Your instructions
Repeat only the stretch of lines below that runs from the line with "remaining arguments and" through the line with "Raise (NoSuchTargetException", unaltered.

Record extracts
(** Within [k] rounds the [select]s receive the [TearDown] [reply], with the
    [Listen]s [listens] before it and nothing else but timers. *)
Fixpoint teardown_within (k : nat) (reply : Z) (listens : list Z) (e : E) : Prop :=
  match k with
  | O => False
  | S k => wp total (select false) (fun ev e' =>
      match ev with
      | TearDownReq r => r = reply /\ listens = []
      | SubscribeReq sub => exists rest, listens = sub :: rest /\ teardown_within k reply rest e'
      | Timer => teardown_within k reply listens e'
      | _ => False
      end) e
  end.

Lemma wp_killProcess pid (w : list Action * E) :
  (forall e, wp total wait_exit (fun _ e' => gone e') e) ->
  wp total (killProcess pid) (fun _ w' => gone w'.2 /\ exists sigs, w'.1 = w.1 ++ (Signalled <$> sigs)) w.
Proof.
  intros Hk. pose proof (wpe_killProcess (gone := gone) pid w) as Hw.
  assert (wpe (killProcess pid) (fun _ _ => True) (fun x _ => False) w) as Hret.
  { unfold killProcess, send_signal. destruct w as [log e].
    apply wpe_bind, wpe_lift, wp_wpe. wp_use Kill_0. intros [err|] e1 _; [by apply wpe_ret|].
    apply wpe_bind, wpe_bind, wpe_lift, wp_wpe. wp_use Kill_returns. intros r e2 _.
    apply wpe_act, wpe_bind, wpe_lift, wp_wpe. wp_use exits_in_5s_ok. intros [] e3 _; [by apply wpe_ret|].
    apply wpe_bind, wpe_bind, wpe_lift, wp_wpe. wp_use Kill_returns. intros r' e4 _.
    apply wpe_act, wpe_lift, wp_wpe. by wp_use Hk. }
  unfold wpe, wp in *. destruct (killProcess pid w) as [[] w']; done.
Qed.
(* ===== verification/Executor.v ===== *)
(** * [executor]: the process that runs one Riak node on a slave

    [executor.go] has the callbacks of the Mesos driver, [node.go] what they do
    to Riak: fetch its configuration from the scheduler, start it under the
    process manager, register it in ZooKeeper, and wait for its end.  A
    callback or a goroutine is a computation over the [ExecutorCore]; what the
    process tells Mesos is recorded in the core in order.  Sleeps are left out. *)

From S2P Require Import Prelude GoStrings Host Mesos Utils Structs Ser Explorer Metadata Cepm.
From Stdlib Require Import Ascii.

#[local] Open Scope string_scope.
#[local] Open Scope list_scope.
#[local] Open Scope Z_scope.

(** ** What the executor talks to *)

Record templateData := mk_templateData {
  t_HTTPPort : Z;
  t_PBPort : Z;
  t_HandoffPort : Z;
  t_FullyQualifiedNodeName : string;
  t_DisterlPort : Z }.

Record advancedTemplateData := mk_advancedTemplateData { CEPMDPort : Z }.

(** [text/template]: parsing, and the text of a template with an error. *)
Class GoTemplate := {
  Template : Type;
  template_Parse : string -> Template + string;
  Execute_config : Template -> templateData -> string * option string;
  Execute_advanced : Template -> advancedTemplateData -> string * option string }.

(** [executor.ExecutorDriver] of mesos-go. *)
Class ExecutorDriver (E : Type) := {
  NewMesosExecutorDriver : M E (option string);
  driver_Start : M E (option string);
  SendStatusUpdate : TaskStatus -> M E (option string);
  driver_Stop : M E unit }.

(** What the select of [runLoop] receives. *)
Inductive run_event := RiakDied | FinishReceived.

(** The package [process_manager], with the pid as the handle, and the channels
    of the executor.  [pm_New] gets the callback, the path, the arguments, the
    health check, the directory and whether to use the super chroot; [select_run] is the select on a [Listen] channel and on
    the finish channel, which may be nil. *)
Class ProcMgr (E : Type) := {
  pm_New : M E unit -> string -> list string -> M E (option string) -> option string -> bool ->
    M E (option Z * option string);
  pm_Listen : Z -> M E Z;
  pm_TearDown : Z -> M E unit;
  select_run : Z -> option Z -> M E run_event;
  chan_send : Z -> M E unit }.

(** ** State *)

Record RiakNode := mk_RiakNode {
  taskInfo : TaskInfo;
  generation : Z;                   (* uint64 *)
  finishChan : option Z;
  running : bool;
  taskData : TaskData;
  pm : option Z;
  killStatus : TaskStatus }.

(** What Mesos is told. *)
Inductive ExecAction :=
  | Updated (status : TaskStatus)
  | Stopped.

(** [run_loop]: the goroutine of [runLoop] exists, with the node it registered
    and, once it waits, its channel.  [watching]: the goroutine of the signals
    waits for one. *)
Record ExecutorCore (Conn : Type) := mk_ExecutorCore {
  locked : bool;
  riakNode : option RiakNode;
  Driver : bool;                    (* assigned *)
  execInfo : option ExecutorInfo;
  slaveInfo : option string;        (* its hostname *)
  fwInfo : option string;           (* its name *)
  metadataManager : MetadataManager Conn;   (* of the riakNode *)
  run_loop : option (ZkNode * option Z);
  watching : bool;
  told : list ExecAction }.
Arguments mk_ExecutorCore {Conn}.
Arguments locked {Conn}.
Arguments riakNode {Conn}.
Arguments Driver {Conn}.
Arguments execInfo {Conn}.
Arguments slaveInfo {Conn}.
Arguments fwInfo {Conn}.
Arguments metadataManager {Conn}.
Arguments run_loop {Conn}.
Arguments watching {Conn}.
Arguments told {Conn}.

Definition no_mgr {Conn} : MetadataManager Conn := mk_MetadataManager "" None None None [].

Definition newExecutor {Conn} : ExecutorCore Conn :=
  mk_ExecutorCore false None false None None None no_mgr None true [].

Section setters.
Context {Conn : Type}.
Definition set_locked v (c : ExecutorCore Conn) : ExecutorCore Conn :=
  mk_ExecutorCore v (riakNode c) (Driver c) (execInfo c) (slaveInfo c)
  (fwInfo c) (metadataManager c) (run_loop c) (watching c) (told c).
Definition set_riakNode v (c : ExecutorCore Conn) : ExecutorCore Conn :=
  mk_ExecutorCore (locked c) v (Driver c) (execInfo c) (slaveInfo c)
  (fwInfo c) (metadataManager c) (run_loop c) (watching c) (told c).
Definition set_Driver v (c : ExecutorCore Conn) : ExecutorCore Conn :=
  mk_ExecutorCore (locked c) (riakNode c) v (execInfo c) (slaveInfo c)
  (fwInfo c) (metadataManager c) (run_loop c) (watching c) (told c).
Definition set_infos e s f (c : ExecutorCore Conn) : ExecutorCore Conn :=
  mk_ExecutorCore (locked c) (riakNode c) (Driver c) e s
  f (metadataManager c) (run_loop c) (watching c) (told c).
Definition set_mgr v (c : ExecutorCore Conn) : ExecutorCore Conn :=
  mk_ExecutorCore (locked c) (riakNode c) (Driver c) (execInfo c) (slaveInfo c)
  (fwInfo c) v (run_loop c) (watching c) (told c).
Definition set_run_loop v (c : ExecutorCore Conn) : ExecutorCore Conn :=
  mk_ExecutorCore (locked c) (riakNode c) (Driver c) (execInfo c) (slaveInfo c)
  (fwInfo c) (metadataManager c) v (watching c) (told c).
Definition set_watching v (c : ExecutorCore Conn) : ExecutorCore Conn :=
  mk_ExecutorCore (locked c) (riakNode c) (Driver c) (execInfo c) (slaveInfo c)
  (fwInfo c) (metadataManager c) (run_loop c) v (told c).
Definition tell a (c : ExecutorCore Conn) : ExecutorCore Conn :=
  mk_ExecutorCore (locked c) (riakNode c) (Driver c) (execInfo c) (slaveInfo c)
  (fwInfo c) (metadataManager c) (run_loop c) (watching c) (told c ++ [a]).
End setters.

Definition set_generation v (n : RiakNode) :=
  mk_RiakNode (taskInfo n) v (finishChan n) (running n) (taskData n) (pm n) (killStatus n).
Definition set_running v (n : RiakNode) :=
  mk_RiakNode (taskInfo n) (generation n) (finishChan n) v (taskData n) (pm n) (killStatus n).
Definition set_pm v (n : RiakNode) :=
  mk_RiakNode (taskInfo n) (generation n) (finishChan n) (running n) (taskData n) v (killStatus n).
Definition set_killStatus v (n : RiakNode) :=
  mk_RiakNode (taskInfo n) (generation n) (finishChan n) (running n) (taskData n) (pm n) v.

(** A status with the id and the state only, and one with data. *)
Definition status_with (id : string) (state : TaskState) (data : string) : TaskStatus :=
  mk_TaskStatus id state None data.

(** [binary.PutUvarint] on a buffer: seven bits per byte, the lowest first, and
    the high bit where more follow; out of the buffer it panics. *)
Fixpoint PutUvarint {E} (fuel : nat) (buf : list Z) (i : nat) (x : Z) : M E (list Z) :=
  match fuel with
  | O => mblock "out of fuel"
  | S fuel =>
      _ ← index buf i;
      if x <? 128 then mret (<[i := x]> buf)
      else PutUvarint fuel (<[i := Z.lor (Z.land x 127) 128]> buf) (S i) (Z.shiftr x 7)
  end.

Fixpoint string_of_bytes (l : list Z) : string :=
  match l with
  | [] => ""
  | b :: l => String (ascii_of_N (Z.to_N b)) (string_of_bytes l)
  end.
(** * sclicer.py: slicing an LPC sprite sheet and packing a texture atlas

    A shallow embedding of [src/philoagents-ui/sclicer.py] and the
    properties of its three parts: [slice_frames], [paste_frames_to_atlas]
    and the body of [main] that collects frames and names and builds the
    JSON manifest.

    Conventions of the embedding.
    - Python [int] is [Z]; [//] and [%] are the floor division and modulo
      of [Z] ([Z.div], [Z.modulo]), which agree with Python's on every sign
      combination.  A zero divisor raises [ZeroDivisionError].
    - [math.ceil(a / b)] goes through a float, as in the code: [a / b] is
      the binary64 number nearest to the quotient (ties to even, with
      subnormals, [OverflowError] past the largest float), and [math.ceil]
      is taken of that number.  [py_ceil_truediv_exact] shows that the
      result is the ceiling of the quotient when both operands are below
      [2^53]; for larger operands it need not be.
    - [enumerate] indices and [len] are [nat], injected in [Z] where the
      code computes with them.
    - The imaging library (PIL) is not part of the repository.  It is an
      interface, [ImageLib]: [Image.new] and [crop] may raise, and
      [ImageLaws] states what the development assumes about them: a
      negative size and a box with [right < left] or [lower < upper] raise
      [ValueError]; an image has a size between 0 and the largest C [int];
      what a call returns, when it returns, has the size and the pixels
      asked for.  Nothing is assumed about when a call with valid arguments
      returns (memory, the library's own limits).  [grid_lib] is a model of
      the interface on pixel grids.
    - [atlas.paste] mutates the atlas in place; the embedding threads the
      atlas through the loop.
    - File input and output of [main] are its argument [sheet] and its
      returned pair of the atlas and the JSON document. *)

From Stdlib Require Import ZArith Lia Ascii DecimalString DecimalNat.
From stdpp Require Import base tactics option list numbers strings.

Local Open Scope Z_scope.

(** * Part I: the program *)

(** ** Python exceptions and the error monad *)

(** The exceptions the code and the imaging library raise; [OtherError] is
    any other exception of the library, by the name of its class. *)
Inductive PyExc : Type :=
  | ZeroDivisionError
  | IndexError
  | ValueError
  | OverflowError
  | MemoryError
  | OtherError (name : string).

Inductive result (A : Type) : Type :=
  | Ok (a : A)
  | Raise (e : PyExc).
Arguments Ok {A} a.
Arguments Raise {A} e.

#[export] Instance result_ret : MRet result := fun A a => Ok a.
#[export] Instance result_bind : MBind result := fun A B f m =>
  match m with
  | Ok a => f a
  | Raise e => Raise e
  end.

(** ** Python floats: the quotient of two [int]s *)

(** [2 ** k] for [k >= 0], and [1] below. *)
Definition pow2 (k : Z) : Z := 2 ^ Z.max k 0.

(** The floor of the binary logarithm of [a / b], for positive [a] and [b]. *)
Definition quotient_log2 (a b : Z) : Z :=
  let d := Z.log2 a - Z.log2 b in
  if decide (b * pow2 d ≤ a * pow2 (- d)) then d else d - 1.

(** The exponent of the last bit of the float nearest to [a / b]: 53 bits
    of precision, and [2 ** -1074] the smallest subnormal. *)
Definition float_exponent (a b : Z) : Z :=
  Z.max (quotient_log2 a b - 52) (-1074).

--

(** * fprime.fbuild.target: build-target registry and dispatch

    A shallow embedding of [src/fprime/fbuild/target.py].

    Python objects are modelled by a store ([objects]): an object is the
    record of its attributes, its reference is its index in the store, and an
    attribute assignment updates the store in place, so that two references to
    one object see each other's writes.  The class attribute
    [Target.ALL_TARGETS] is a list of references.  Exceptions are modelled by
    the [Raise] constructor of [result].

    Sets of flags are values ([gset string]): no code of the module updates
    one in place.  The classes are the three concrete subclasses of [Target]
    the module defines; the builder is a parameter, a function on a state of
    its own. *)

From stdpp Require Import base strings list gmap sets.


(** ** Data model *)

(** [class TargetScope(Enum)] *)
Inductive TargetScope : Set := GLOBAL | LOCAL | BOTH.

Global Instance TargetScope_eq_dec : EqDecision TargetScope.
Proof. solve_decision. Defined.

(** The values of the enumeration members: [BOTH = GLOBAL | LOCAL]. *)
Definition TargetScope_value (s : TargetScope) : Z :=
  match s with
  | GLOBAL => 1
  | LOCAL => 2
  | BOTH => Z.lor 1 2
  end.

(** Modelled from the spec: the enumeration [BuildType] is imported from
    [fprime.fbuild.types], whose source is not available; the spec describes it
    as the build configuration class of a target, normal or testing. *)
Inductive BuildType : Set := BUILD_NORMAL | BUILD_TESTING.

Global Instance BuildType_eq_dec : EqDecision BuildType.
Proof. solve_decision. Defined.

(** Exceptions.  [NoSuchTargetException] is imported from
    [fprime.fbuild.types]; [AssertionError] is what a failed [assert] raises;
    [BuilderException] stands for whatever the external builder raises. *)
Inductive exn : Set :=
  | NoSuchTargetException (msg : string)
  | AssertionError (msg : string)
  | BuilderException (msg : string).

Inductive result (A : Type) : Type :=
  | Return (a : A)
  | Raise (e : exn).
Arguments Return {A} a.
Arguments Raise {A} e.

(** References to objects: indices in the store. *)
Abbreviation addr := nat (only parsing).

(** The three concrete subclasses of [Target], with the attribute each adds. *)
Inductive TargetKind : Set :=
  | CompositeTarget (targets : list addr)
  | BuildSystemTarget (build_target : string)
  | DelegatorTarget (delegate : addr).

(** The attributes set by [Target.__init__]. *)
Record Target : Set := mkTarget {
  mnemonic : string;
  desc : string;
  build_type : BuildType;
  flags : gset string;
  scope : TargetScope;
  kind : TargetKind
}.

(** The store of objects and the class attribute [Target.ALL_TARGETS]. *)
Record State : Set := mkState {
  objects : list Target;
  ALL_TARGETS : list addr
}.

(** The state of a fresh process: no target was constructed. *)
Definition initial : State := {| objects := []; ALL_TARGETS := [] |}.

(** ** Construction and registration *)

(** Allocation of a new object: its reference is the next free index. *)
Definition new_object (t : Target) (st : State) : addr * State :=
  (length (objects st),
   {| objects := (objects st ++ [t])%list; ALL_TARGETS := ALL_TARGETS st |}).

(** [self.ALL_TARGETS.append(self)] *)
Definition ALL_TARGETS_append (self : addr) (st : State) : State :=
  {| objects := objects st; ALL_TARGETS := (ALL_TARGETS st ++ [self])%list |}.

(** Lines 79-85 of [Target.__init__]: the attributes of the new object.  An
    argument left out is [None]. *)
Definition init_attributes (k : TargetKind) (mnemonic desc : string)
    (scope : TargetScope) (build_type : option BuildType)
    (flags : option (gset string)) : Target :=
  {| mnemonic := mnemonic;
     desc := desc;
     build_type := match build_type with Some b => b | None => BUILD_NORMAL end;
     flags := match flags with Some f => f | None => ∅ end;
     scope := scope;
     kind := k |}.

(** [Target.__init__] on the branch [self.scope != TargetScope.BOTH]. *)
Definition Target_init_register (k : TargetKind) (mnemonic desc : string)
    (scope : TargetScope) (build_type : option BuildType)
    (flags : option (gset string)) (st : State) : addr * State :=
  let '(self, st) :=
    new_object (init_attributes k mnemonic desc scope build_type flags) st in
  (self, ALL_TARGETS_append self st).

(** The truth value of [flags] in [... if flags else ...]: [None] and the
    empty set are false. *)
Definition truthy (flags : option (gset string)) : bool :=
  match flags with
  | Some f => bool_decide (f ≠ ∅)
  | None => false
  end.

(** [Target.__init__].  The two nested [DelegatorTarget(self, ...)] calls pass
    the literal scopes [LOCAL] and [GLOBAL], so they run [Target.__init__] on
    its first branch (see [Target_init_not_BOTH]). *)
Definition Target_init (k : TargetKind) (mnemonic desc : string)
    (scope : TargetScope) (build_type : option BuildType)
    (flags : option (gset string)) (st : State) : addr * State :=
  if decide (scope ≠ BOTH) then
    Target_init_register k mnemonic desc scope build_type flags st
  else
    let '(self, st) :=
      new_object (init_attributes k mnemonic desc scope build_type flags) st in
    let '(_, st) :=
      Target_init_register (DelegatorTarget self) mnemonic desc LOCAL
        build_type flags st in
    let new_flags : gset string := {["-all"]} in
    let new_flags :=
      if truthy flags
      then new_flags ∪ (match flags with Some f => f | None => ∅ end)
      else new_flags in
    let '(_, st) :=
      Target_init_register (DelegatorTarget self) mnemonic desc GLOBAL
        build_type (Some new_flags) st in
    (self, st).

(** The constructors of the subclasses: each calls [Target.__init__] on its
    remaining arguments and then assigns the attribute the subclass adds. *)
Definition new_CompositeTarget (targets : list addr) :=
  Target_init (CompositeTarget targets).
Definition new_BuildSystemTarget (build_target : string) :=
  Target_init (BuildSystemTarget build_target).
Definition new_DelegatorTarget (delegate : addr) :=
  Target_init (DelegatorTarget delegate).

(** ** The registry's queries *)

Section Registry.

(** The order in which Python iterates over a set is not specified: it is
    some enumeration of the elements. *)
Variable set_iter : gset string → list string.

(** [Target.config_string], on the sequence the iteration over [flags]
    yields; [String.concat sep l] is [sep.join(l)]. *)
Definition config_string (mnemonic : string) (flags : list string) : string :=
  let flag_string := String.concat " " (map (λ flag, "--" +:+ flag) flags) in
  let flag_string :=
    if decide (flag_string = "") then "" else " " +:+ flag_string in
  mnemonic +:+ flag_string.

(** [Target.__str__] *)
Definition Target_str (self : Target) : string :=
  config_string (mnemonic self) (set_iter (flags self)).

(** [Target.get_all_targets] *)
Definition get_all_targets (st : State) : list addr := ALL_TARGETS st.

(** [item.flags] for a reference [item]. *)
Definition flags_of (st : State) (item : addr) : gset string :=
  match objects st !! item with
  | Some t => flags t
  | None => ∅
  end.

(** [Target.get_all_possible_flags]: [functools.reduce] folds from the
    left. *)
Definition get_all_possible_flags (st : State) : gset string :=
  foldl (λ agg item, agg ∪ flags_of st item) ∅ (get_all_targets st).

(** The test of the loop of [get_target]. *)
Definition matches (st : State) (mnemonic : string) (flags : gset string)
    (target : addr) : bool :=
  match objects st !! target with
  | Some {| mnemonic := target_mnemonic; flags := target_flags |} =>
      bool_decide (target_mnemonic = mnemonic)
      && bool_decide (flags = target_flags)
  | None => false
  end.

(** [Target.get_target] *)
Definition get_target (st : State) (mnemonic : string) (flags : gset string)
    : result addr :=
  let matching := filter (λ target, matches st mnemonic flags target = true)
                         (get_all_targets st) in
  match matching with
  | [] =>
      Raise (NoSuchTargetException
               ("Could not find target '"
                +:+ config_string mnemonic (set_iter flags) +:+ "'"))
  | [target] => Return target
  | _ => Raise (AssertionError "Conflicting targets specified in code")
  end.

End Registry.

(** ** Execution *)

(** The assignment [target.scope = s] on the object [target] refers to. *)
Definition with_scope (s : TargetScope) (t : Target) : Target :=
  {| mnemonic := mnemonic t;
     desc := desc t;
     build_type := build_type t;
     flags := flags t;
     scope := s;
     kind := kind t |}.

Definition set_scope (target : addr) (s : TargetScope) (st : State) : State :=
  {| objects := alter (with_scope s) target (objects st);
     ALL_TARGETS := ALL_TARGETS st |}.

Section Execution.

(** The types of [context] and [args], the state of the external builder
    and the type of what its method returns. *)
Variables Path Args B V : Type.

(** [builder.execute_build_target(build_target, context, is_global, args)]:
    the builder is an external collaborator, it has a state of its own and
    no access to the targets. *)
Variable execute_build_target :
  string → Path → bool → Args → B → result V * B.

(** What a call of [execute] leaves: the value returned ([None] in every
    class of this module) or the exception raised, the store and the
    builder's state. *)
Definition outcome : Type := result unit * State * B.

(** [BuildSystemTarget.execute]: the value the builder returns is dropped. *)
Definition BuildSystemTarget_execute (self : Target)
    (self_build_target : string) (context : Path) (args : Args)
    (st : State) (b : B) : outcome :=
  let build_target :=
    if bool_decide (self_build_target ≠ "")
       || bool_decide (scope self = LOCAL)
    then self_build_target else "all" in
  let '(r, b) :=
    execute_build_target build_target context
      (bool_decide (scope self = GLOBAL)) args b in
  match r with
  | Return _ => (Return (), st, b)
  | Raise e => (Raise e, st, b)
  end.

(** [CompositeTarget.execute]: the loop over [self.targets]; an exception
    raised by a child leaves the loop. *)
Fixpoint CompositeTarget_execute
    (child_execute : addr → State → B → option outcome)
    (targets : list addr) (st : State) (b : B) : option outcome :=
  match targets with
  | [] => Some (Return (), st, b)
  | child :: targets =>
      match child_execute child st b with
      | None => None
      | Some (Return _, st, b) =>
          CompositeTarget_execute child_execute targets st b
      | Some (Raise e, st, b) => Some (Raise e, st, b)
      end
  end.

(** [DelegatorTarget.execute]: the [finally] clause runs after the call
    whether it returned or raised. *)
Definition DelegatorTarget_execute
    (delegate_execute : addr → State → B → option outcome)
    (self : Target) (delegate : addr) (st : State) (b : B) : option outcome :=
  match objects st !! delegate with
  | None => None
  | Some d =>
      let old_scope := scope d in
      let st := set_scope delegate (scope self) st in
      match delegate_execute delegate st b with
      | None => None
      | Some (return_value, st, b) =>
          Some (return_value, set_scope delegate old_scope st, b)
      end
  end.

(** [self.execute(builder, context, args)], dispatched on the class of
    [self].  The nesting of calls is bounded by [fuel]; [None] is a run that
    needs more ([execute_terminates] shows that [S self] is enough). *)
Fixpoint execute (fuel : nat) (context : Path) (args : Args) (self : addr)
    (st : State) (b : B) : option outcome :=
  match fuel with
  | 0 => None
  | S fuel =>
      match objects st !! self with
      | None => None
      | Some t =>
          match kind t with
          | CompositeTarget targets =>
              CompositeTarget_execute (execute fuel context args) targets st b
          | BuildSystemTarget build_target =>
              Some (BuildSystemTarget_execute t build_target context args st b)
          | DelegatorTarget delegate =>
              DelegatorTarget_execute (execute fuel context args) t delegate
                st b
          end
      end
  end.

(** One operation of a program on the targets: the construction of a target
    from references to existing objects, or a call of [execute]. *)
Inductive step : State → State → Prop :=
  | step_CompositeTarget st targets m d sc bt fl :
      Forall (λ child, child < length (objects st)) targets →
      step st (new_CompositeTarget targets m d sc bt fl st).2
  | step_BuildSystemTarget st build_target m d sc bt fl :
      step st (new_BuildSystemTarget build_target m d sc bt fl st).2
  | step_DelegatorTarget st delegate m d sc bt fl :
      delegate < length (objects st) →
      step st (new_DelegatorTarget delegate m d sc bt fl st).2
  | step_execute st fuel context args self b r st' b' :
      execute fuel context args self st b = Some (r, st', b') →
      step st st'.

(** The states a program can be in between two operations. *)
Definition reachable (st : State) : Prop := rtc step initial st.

Solution for this problem
    remaining arguments and then assigns the attribute the subclass adds. *)
Definition new_CompositeTarget (targets : list addr) :=
  Target_init (CompositeTarget targets).
Definition new_BuildSystemTarget (build_target : string) :=
  Target_init (BuildSystemTarget build_target).
Definition new_DelegatorTarget (delegate : addr) :=
  Target_init (DelegatorTarget delegate).

(** ** The registry's queries *)

Section Registry.

(** The order in which Python iterates over a set is not specified: it is
    some enumeration of the elements. *)
Variable set_iter : gset string → list string.

(** [Target.config_string], on the sequence the iteration over [flags]
    yields; [String.concat sep l] is [sep.join(l)]. *)
Definition config_string (mnemonic : string) (flags : list string) : string :=
  let flag_string := String.concat " " (map (λ flag, "--" +:+ flag) flags) in
  let flag_string :=
    if decide (flag_string = "") then "" else " " +:+ flag_string in
  mnemonic +:+ flag_string.

(** [Target.__str__] *)
Definition Target_str (self : Target) : string :=
  config_string (mnemonic self) (set_iter (flags self)).

(** [Target.get_all_targets] *)
Definition get_all_targets (st : State) : list addr := ALL_TARGETS st.

(** [item.flags] for a reference [item]. *)
Definition flags_of (st : State) (item : addr) : gset string :=
  match objects st !! item with
  | Some t => flags t
  | None => ∅
  end.

(** [Target.get_all_possible_flags]: [functools.reduce] folds from the
    left. *)
Definition get_all_possible_flags (st : State) : gset string :=
  foldl (λ agg item, agg ∪ flags_of st item) ∅ (get_all_targets st).

(** The test of the loop of [get_target]. *)
Definition matches (st : State) (mnemonic : string) (flags : gset string)
    (target : addr) : bool :=
  match objects st !! target with
  | Some {| mnemonic := target_mnemonic; flags := target_flags |} =>
      bool_decide (target_mnemonic = mnemonic)
      && bool_decide (flags = target_flags)
  | None => false
  end.

(** [Target.get_target] *)
Definition get_target (st : State) (mnemonic : string) (flags : gset string)
    : result addr :=
  let matching := filter (λ target, matches st mnemonic flags target = true)
                         (get_all_targets st) in
  match matching with
  | [] =>
      Raise (NoSuchTargetException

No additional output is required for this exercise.